With Vince McMahon appearing on SmackDown Live this week, there has been a lot of speculation that he will announce Shane McMahon vs. Kevin Owens at the Hell In A Cell pay-per-view on Oct.8, 2017, in Detroit Michigan. And now, we are learning why that match is being scheduled in the first place.
Sportskeeda (via their Dirty Sheets YouTube channel) is reporting that there is one really good reason why Vince McMahon has decided to book his son (who is currently 47-years-old) for another go in the squared circle. Money!
Apparently, it isn't just his entrance music theme song. When Shane 'O Mac wrestles it really is "here comes the money."
Vince McMahon gives Shane a huge amount of credit for the success of WrestleMania 32. The event, which took place at AT&T Stadium in Arlington, Texas, became the highest attended WrestleMania of all time and was a huge commercial success—even if fans weren't as impressed overall.

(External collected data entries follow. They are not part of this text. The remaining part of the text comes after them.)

(** a character is drawn exactly: for a font of at most 16 pixels a side
    with two bytes for each row, [TFTLCD_Word] always returns, each pixel of the
    square has the foreground where its font bit is set and the background where
    not, and no other pixel changes.  The two colours are put on the 16-bit bus
    as they are. *)
Theorem TFTLCD_Word_paints ec x y w s :
  ready s -> 0 <= x < 65536 -> 0 <= y -> 0 <= FontSize w <= 16 ->
  x + FontSize w <= ec + 1 -> y + FontSize w <= 65536 ->
  2 * FontSize w <= Z.of_nat (length (WordBuff w)) ->
  Forall (fun b => 0 <= b < 256) (WordBuff w) ->
  exists w' s', TFTLCD_Word x y w s = Some (w', s') /\ XPix w' = x /\ YPix w' = y /\
    paints ec s s' (rows_at x y (FontSize w) (fun r =>
      (fun j => word_pixel w r j) <$> seqZ 0 (FontSize w))).
Proof.
  intros Hr Hx Hy Hn Hxe Hye Hlen Hb. unfold TFTLCD_Word.
  cbn [FontSize FontType FontFg FontBg WordBuff].
  match goal with |- context [st_for ?n 0 ?body] =>
    destruct (rows_for ec x y n (fun r =>
      (fun j => word_pixel w r j) <$> seqZ 0 (FontSize w)) body s) as (s' & E & P) end;
    try lia; try done; [| |].
  3:{ rewrite Z2Nat.id in P by lia. do 2 eexists.
      rewrite (st_bind_eq _ _ _ _ _ E). by repeat split. }
  - intros k _. rewrite length_fmap, length_seqZ. lia.
  - intros k t Hk Ht.
    destruct (arr_get_is_Some (WordBuff w) (2 * k)) as [hi Eh]; [lia|].
    destruct (arr_get_is_Some (WordBuff w) (2 * k + 1)) as [lo El]; [lia|].
    set (v := u16 (Z.lor (Z.shiftl hi 8) lo)).
    destruct (open_row_then x (y + k) (word_row (Z.to_nat (FontSize w)) v (FontFg w) (FontBg w)) t Ht)
      as (t1 & W1 & E1).
    destruct (word_row_wrote (Z.to_nat (FontSize w)) v (FontFg w) (FontBg w) 0 t1)
      as (t2 & E2 & W2); [lia|].
    exists t1, t2. split; [done|]. split.
    + rewrite (st_bind_eq _ _ t hi t) by (unfold st_opt; by rewrite Eh).
      rewrite (st_bind_eq _ _ t lo t) by (unfold st_opt; by rewrite El).
      rewrite (u16_small (y + k)) by lia. etrans; [exact E1|]. fold v.
      rewrite Z.shiftl_0_r in E2. by rewrite (u16_small v) in E2 by apply u16_range.
    + rewrite Z2Nat.id in W2 by lia. replace ((fun j => word_pixel w k j) <$> seqZ 0 (FontSize w))
        with ((fun j => u16 (if Z.testbit v (15 - j) then FontFg w else FontBg w)) <$>
              seqZ 0 (FontSize w)); [exact W2|].
      apply list_fmap_ext. intros i j Hij. apply lookup_seqZ in Hij. unfold word_pixel.
      apply arr_get_Some in Eh as [Hk0 Eh'], El as [Hk1 El'].
      by rewrite <- (font_row _ _ hi lo j) by
        (first [lia | by apply arr_get_Some | by eapply (Forall_lookup_1 _ _ _ _ Hb)]).
Qed.

(** ** Blocks and the whole screen *)

(** A block of 32-bit values: each goes to the bus as its low 16 bits. *)
Lemma DrawBlock_paints ec sx sy ex ey buff s :
  ready s -> 0 <= sx <= ex -> ex <= ec -> ec < 65535 -> 0 <= sy <= ey -> ey < 65535 ->
  (ey - sy + 1) * (ex - sx + 1) <= Z.of_nat (length buff) ->
  exists s', TFTLCD_DrawBlock sx sy ex ey buff s = Some (tt, s') /\
    paints ec s s' (rows_at sx sy (ey - sy + 1) (fun i =>
      (fun j => u16 (default 0 buff.[i * (ex - sx + 1) + j])) <$> seqZ 0 (ex - sx + 1))).
Proof.
  intros Hr Hx Hxe He Hy Hye Hlen. unfold TFTLCD_DrawBlock.
  rewrite (u16_small (ex - sx + 1)), (u16_small (ey - sy + 1)) by lia.
  remember (ex - sx + 1) as w eqn:Ew. remember (ey - sy + 1) as h eqn:Eh.
  match goal with |- context [st_for ?n 0 ?body] => destruct (rows_for ec sx sy n (fun i =>
      (fun j => u16 (default 0 buff.[i * w + j])) <$> seqZ 0 w) body s) as (s' & E & P) end;
    try lia; try done; [| |by exists s'; rewrite Z2Nat.id in P by lia].
  - intros k _. rewrite length_fmap, length_seqZ. lia.
  - intros k t Hk Ht. rewrite u16_small by lia.
    set (pix := st_for (Z.to_nat w) 0 (fun j => v ← st_opt buff.[k * w + j]; TFTLCD_RAM v)).
    destruct (open_row_then sx (sy + k) pix t Ht) as (t1 & W1 & E1).
    destruct (pixels_for (Z.to_nat w) (fun j => default 0 buff.[k * w + j])
      (fun j => v ← st_opt buff.[k * w + j]; TFTLCD_RAM v) t1) as (t2 & E2 & W2).
    { intros j u Hj. assert ((k + 1) * w <= h * w) by (apply Z.mul_le_mono_nonneg_r; lia).
      assert (0 <= k * w) by (apply Z.mul_nonneg_nonneg; lia).
      destruct (arr_get_is_Some buff (k * w + j)) as [v Ev]; [lia|].
      by rewrite (st_bind_eq _ _ u v u) by (unfold st_opt; by rewrite Ev); rewrite Ev. }
    exists t1, t2. split; [done|]. split; [exact (eq_trans E1 E2)|].
    by rewrite Z2Nat.id in W2 by lia.
Qed.

(** Reading whole rows: each leaves the position at the start of the next. *)
Lemma read_rows w c ps sr er : 0 < w -> forall h r f,
  exists g, read_bus (Panel 0x2C ps 0 (w - 1) sr er 0 r f) (RAM <$> replicate (h * Z.to_nat w) c) =
      Panel 0x2C ps 0 (w - 1) sr er 0 (r + Z.of_nat h) g /\
    forall i j, g i j = default (f i j) (rectangle 0 r w (Z.of_nat h) c i j).
Proof.
  intros Hw h. induction h as [|h IH]; intros r f.
  - exists f. split; [cbn; by rewrite Z.add_0_r|]. intros i j. unfold rectangle.
    zcase; [lia|done].
  - cbn [Nat.mul]. rewrite replicate_add, fmap_app, read_bus_app.
    destruct (read_pixels (replicate (Z.to_nat w) c) ps 0 (w - 1) sr er 0 r f)
      as (c' & r' & g & -> & Hg & Hend); [rewrite length_replicate; lia|].
    destruct Hend as [-> ->]; [|rewrite length_replicate; lia|].
    { intros H. apply (f_equal length) in H. rewrite length_replicate in H. cbn in H. lia. }
    destruct (IH (r + 1) g) as (g' & -> & Hg'). exists g'. split; [f_equal; lia|].
    intros i j. rewrite Hg', Hg, !rectangle_in. unfold row_at.
    destruct (j =? r) eqn:Ej; zb; repeat case_decide; cbn; try done; try lia.
    + by rewrite arr_get_replicate by lia.
    + replace (arr_get (replicate (Z.to_nat w) c) (i - 0)) with (@None Z); [done|].
      symmetry. apply arr_get_None. rewrite length_replicate. lia.
Qed.
(* ===== verification/UniOem.v ===== *)
(** * UniOem: from Unicode to GBK

    The table [uni2oem936] of FATFS/src/ffunicode.c, pairs of a Unicode character
    and its code, in the order of the characters. *)

From S2P Require Import Prelude.
(* ===== verification/OemUni.v ===== *)
(** * OemUni: from GBK to Unicode

    The table [oem2uni936] of FATFS/src/ffunicode.c, pairs of a code and its Unicode
    character, in the order of the codes. *)

From S2P Require Import Prelude.
(** The upper-case conversion never leaves its tables and ends for every 32-bit
    character; it is idempotent, maps a character of the BMP to one of the BMP and
    ASCII to ASCII and nothing else to ASCII, changes of ASCII only the small
    letters, and leaves the characters beyond the BMP alone. *)
Theorem ff_wtoupper_spec uni : 0 <= uni < 2 ^ 32 ->
  exists v, ff_wtoupper uni = Some v /\ ff_wtoupper v = Some v /\
    (v < 0x10000 <-> uni < 0x10000) /\ (v < 0x80 <-> uni < 0x80) /\ (0x10000 <= uni -> v = uni) /\
    (uni < 0x80 -> v = if (0x61 <=? uni) && (uni <=? 0x7A) then uni - 32 else uni).
Proof.
  intros Hu. destruct (Z_lt_ge_dec uni 0x10000) as [Hlt|Hge].
  - pose proof (upper_all uni ltac:(lia)) as H. unfold upper_ok in H.
    pose proof (all_from_spec _ _ _ upper_ascii uni) as Ha. rewrite bool_decide_eq_true in Ha.
    destruct (ff_wtoupper uni) as [v|]; [|done]. rewrite !andb_true_iff in H.
    destruct H as [[[H0 H1] H2] H3]. zb. apply Bool.eqb_prop in H2.
    destruct (ff_wtoupper v) as [w|] eqn:Ev; [|done]. zb. subst w.
    exists v. splits; [done|done|lia| |lia|intros Hua; specialize (Ha ltac:(lia)); congruence].
    by rewrite <- !Z.ltb_lt, H2.
  - exists uni. assert (E : ff_wtoupper uni = Some uni) by (unfold ff_wtoupper; by ztest).
    splits; [done|done|lia|lia|done|lia].
Qed.

(** ** Witnesses *)

(** The euro sign has a one-byte code; Latin capital A with diaeresis has none. *)
Example ff_uni2oem_lookup_witness :
  ff_uni2oem 0x20AC FF_CODE_PAGE = Some 0x80 /\ ff_uni2oem 0xC4 FF_CODE_PAGE = Some 0.
Proof.
  split; [rewrite (ff_uni2oem_lookup 0x20AC) by lia|rewrite (ff_uni2oem_lookup 0xC4) by lia];
    vm_compute; reflexivity.
Defined.

Example gbk_roundtrip_witness :
  ff_oem2uni 0xD6D0 FF_CODE_PAGE = Some 0x4E2D /\ ff_uni2oem 0x4E2D FF_CODE_PAGE = Some 0xD6D0.
Proof.
  assert (E : ff_oem2uni 0xD6D0 FF_CODE_PAGE = Some 0x4E2D) by (vm_compute; reflexivity).
  split; [exact E|]. apply (gbk_roundtrip 0xD6D0 0x4E2D); [lia..|]. split; [exact E|lia].
Defined.

Example ff_wtoupper_spec_witness : exists v, ff_wtoupper 0x61 = Some v /\ v = 0x41.
Proof.
  destruct (ff_wtoupper_spec 0x61) as (v & E & _ & _ & _ & _ & H); [lia|].
  exists v. split; [exact E|]. rewrite H by lia. reflexivity.
Defined.
(* ===== verification/FatFacts.v ===== *)
(** * FatFacts: what the window and the table promise

    The contract of a drive ([DiskLaws]): a medium of sectors that a successful read
    answers and a successful write changes, and that a failing one leaves alone but
    for the sector it was to write.  Against any such drive, however often it fails,
    the window is a faithful cache of the volume, reading an entry of the table changes
    nothing, and writing one changes nothing else.  *)

From S2P Require Import Prelude FatWords Blocks Fat.

(** ** The contract *)

Definition sector (b : list Z) : Prop := length b = 512%nat /\ Forall is_u8 b.

Class DiskLaws (D : Type) `{Disk D} := {
  medium : D -> Z -> list Z;
  medium_sector d s : sector (medium d s);
  initialize_law p d : exists r d', disk_initialize p d = Some (r, d') /\ (forall t, medium d' t = medium d t);
  status_law p d : exists r d', disk_status p d = Some (r, d') /\ (forall t, medium d' t = medium d t);
  read_laws p b s n d : 0 < n -> Z.of_nat (length b) = SS * n -> Forall is_u8 b ->
    exists r b' d', disk_read p b s n d = Some (r, b', d') /\
      length b' = length b /\ Forall is_u8 b' /\ (forall t, medium d' t = medium d t) /\
      (r = RES_OK -> forall i, 0 <= i < n -> peek b' (SS * i) SS = Some (medium d (s + i)));
  write_laws p b s n d : 0 < n -> Z.of_nat (length b) = SS * n -> Forall is_u8 b ->
    exists r d', disk_write p b s n d = Some (r, d') /\
      (forall t, ~ (s <= t < s + n) -> medium d' t = medium d t) /\
      (r = RES_OK -> forall i, 0 <= i < n -> peek b (SS * i) SS = Some (medium d' (s + i)));
  sync_law p d : exists r d', disk_ctrl_sync p d = Some (r, d') /\ (forall t, medium d' t = medium d t)
}.

(** A drive that is ready and never fails. *)
Record reliable (D : Type) `{Disk D} : Prop := Reliable {
  reliable_initialize p d r d' : disk_initialize p d = Some (r, d') -> Z.land r STA_NOINIT = 0;
  reliable_status p d r d' : disk_status p d = Some (r, d') -> Z.land r STA_NOINIT = 0;
  reliable_read p b s n d r b' d' : disk_read p b s n d = Some (r, b', d') -> r = RES_OK;
  reliable_write p b s n d r d' : disk_write p b s n d = Some (r, d') -> r = RES_OK;
  reliable_sync p d r d' : disk_ctrl_sync p d = Some (r, d') -> r = RES_OK
}.

Section one_sector.
Context `{DL : DiskLaws D}.

Lemma read_law p b s d : sector b -> exists r b' d', disk_read p b s 1 d = Some (r, b', d') /\
  sector b' /\ (forall t, medium d' t = medium d t) /\ (r = RES_OK -> b' = medium d s).
Proof.
  intros [Hl Hb]. destruct (read_laws p b s 1 d) as (r & b' & d' & E & Hl' & Hb' & Hm & Hr);
    [done|unfold SS; lia|done|].
  exists r, b', d'. splits; [done|by split; [congruence|]|done|]. intros Hok.
  specialize (Hr Hok 0 ltac:(lia)). rewrite Z.add_0_r in Hr. change (SS * 0) with 0 in Hr.
  rewrite peek_all in Hr by (unfold SS; lia). by injection Hr.
Qed.

Lemma write_law p b s d : sector b -> exists r d', disk_write p b s 1 d = Some (r, d') /\
  (forall t, t <> s -> medium d' t = medium d t) /\ (r = RES_OK -> medium d' s = b).
Proof.
  intros [Hl Hb]. destruct (write_laws p b s 1 d) as (r & d' & E & Hm & Hr); [done|unfold SS; lia|done|].
  exists r, d'. splits; [done|intros t Ht; apply Hm; lia|]. intros Hok.
  specialize (Hr Hok 0 ltac:(lia)). rewrite Z.add_0_r in Hr. change (SS * 0) with 0 in Hr.
  rewrite peek_all in Hr by (unfold SS; lia). by injection Hr.
Qed.
End one_sector.

(** ** Volumes *)

Definition NO_SECTOR : Z := 0xFFFFFFFF.

(** The bytes of a table of [n] entries. *)
Definition table_bytes (type n : Z) : Z :=
  if type =? FS_FAT12 then n + n / 2 + n mod 2 else if type =? FS_FAT16 then 2 * n else 4 * n.

(** The widest value of an entry, the mark of the end of a chain. *)
Definition end_of_chain (type : Z) : Z :=
  if type =? FS_FAT12 then 0xFFF else if type =? FS_FAT16 then 0xFFFF else 0xFFFFFFF.
(** As many sectors as possible read directly to [rbuff] at [off]: the result, the bytes
    transferred and the memory. *)
Definition read_direct (sector csect btr : Z) (rbuff : list Z) (off : Z) : ST (FileSys D) (Z * Z * list Z) :=
  fs ← fatfs id;
  let cc := btr / SS in
  let cc := if csize fs <? u32 (csect + cc) then u32 (csize fs - csect) else cc in
  b ← st_opt (peek rbuff off (SS * cc));
  '(r, b) ← on_vol (on_dev (disk_read (pdrv fs) b sector cc));
  rbuff ← st_opt (poke rbuff off b);
  if negb (r =? RES_OK) then r ← ABORT FR_DISK_ERR; mret (r, 0, rbuff) else
  fp ← fil id;
  let d := u32 (sect fp - sector) in
  rbuff ← (if has FA_DIRTY (flag fp) && (d <? cc) then st_opt (poke rbuff (off + d * SS) (buf fp)) else mret rbuff);
  mret (FR_OK, SS * cc, rbuff).

(** The rest of the sector in the buffer, or [btr] bytes of it. *)
Definition read_partial (btr : Z) (rbuff : list Z) (off : Z) : ST (FileSys D) (Z * Z * list Z) :=
  fp ← fil id;
  let rcnt := SS - fptr fp mod SS in
  let rcnt := if btr <? rcnt then btr else rcnt in
  b ← st_opt (peek (buf fp) (fptr fp mod SS) rcnt);
  rbuff ← st_opt (poke rbuff off b);
  mret (FR_OK, rcnt, rbuff).

(** One turn of the loop of [f_read]. *)
Definition read_turn (btr : Z) (rbuff : list Z) (off : Z) : ST (FileSys D) (Z * Z * list Z) :=
  p ← fil fptr;
  if p mod SS =? 0 then
    fs ← fatfs id;
    let csect := Z.land (p / SS) (csize fs - 1) in
    r ← (if csect =? 0 then clst ← read_cluster; enter_cluster clst else mret FR_OK);
    if negb (r =? FR_OK) then mret (r, 0, rbuff) else
    fs ← fatfs id; c ← fil clust;
    let sector := clst2sect fs c in
    if sector =? 0 then r ← ABORT FR_INT_ERR; mret (r, 0, rbuff) else
    let sector := u32 (sector + csect) in
    if 0 <? btr / SS then read_direct sector csect btr rbuff off else
    r ← load sector;
    if negb (r =? FR_OK) then mret (r, 0, rbuff) else read_partial btr rbuff off
  else read_partial btr rbuff off.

However, Sportskeeda reports the event was not looking like it was going to be a success at one point, and then they added Shane O' to the card and boom! They got the additional sales of the last 26,000 tickets, which in turn, caused secondary market prices to rise and hit an average of $301 and WrestleMania 32 ended up making the company just over $29 million!
Sure, the boost in ticket sales could be attributed to many factors, but Vince holds strong to the belief that it was bringing back his son to the WWE that did it—which is why the McMahon son will be earning his pay by battling Kevin Owens on Oct. 8, 2017.
And speaking of his pay. Shane McMahon is signed to a contract that brings him $1.5 million dollars per year and according to Sportskeeda sources, the first year of his deal brought him $1.8 million which accounts for a nice $300,000 in bonuses and royalties.
It should also be noted that Shane's contract is a performer's contract only, which means he is not at all involved with creative and is only signed on to perform as SmackDown general manager as well as being contractually obligated to wrestle twice per year.